In September 2002, we reached an agreement to settle, for $9.65 million, our
claim with our insurance company for the reimbursement of the expected cost of
the assets destroyed at the Sbarro-owned World Trade Center location,
depreciated for lost income under our business interruption insurance coverage.
We received the remaining amount of such settlement, less the $1.5 million
advance received in May 2002, in September 2002. Approximately $7.2 million, net
of related expenses, of the settlement relates to reimbursement of lost income
under our business interruption insurance coverage and is included in our
statement of operations for the forty and twelve weeks ended October 6, 2002.

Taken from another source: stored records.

Lemma schedule_all_total w S D back :
  Mid w S D → waitingOnRetry (queue w) = false → roomy w → (length back ≤ 1)%nat →
  Forall (queueable (curTick w)) back → ∃ w', schedule_all back w = Ok (tt, w').
Proof.
  intros Hm Hwq Hroom Hlen Hb. destruct back as [|[p when] [|]]; cbn in Hlen; [by eexists| |lia].
  apply Forall_cons in Hb as [[Hp Hw] _].
  destruct (sched_mid w S D p when Hm ltac:(by unfold held; rewrite Hwq) Hroom Hp Hw)
    as (l1 & l2 & _ & _ & Hr & _). cbn zeta in *.
  eexists. cbn [schedule_all]. by rewrite (bind_run _ _ _ _ _ Hr).
Qed.

Lemma mid_ext w w' S D :
  tl w' = tl w → sendEvent (queue w') = sendEvent (queue w) →
  forceOrder (queue w') = forceOrder (queue w) →
  curTick w' = curTick w → Mid w S D → Mid w' S D.
Proof.
  intros Hl He Hf Hn [[] ? ? ? ?]. split; rewrite ?Hl, ?He, ?Hf, ?Hn; try done.
  split; rewrite ?Hl, ?He, ?Hf, ?Hn; done.
Qed.

(** The end of a successful transmission. *)
Lemma rearm_inv w S D :
  Mid w S D → waitingOnRetry (queue w) = false →
  ∃ w', schedSendEvent (deferredPacketReadyTime (queue w)) w = Ok (tt, w') ∧ Inv w' S D ∧
    waitingOnRetry (queue w') = false.
Proof.
  intros Hm Hwq. pose proof Hm as [[[Hn Hn1] Hls Htk] Hev Hso Hpe Hor].
  unfold deferredPacketReadyTime. destruct (tl w) as [|dp l] eqn:Hl.
  - assert (sendEvent (queue w) = None) as Hnone.
    { destruct (sendEvent (queue w)) as [t|] eqn:He; [|done].
      by destruct (Hev t eq_refl) as (_ & ? & ? & ? & _). }
    unfold schedSendEvent, get_state, mbind, M_bind. rewrite Hwq.
    change (MaxTick =? MaxTick) with true. cbn [negb]. unfold when_, upd, modify.
    destruct (_ && _); (eexists; split; [done|]; split; [|done]); split;
      first [eapply (mid_ext w); done | unfold held; cbn; rewrite ?Hl, ?Hwq; done].
  - inversion Htk as [|?? Hdp _]; subst. rewrite schedSendEvent_run by done.
    eexists. split; [done|]. split; [|done].
    destruct (wake_bounds (curTick w) (tick dp) (sendEvent (queue w))) as [Hw1 Hw2].
    { intros t Het. destruct (Hev t Het) as (? & ? & ? & [= <- _] & ?). done. }
    split; [split|..]; unfold held;
      cbn [queue curTick set_field sendEvent transmitList forceOrder waitingOnRetry];
      rewrite ?Hl, ?Hwq; try done.
    + split; cbn; rewrite ?Hl; done.
    + intros t [= <-]. eauto.
    + right. by eexists.
Qed.

(** ** One transmission *)

(** The packet at the head, the peer's answer and what it queues meanwhile. *)
Definition answer (w : W) : option (Packet * bool * list Packet) :=
  match tl w with
  | [] => None
  | dp :: _ => let '(ok, back, _) := recvTiming (curTick w) (pkt dp) (peer w) in
               Some (pkt dp, ok, fst <$> back)
  end.

(** The histories after the transmission. *)
Definition sched_after (w : W) (S : list Packet) : list Packet :=
  match answer w with Some (_, _, back) => S ++ back | None => S end.
Definition deliv_after (w : W) (D : list Packet) : list Packet :=
  match answer w with Some (p, true, _) => D ++ [p] | _ => D end.

Context (Hpeer : sane).

(** Up to the peer's answer. *)
Lemma sendDeferred_run w dp l ok back e :
  waitingOnRetry (queue w) = false → tl w = dp :: l → tick dp ≤ curTick w →
  recvTiming (curTick w) (pkt dp) (peer w) = (ok, back, e) →
  sendDeferredPacket w =
  (schedule_all back;; upd (λ q, q <| waitingOnRetry := negb ok |>);;
   if ok then w ← get_state; schedSendEvent (deferredPacketReadyTime (queue w))
   else upd (λ q, q <| transmitList ::= cons dp |>))
    (w <| queue ::= λ q, q <| transmitList := l |> |> <| peer := e |>).
Proof.
  intros Hwq Hl Hrdy Hans. destruct w as [[tr ev dis fo wt ds dd] now e0]. cbn in *. subst tr wt.
  unfold sendDeferredPacket, deferredPacketReady, get_state, upd, modify, assert_that,
    of_option, mbind, M_bind. cbn [negb head mret M_ret waitingOnRetry queue transmitList curTick].
  destruct (Z.leb_spec (tick dp) now); [|lia]. cbn [mret M_ret].
  unfold sendTiming, get_state, modify, mbind, M_bind. cbn [curTick peer queue set_field]. cbn.
  rewrite Hans. unfold set_field. cbn. by destruct (schedule_all back _) as [[[] w']|].
Qed.

(** The head packet is ready, and the send event, if it is still scheduled from
    before, not ahead of the packet after it. *)
Record due (w : W) (dp : DeferredPacket) (l : list DeferredPacket) : Prop := {
  du_wait : waitingOnRetry (queue w) = false;
  du_head : tl w = dp :: l;
  du_ready : tick dp ≤ curTick w;
  du_left : ∀ t, sendEvent (queue w) = Some t → ∃ dp2 l2, l = dp2 :: l2 ∧ tick dp2 ≤ t;
}.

We have elected to be taxed under the provisions of Subchapter S of the Internal
Revenue Code and, where applicable and permitted, under similar state and local
income tax provisions. Under the provisions of Subchapter S, substantially all
taxes on our income is paid by our shareholders rather than us. Our tax expense
of $0.3 million for both the forty week periods ended October 6, 2002 and
October 7, 2001 and $0.1 million for both twelve week periods then ended was for
taxes owed to jurisdictions that do not recognize S corporation status or that
tax entities based on factors other than income.

LIQUIDITY AND CAPITAL RESOURCES
- -------------------------------

We have historically not required significant working capital to fund our
existing operations and have financed our capital expenditures and investments
in our joint ventures through cash generated from operations. At October 6,
2002, we had unrestricted cash and cash equivalents of $30.5 million and working
capital of $19.5 million compared to unrestricted cash and cash equivalents of
$11.5 and a working capital deficit of $2.4 million at October 7, 2001.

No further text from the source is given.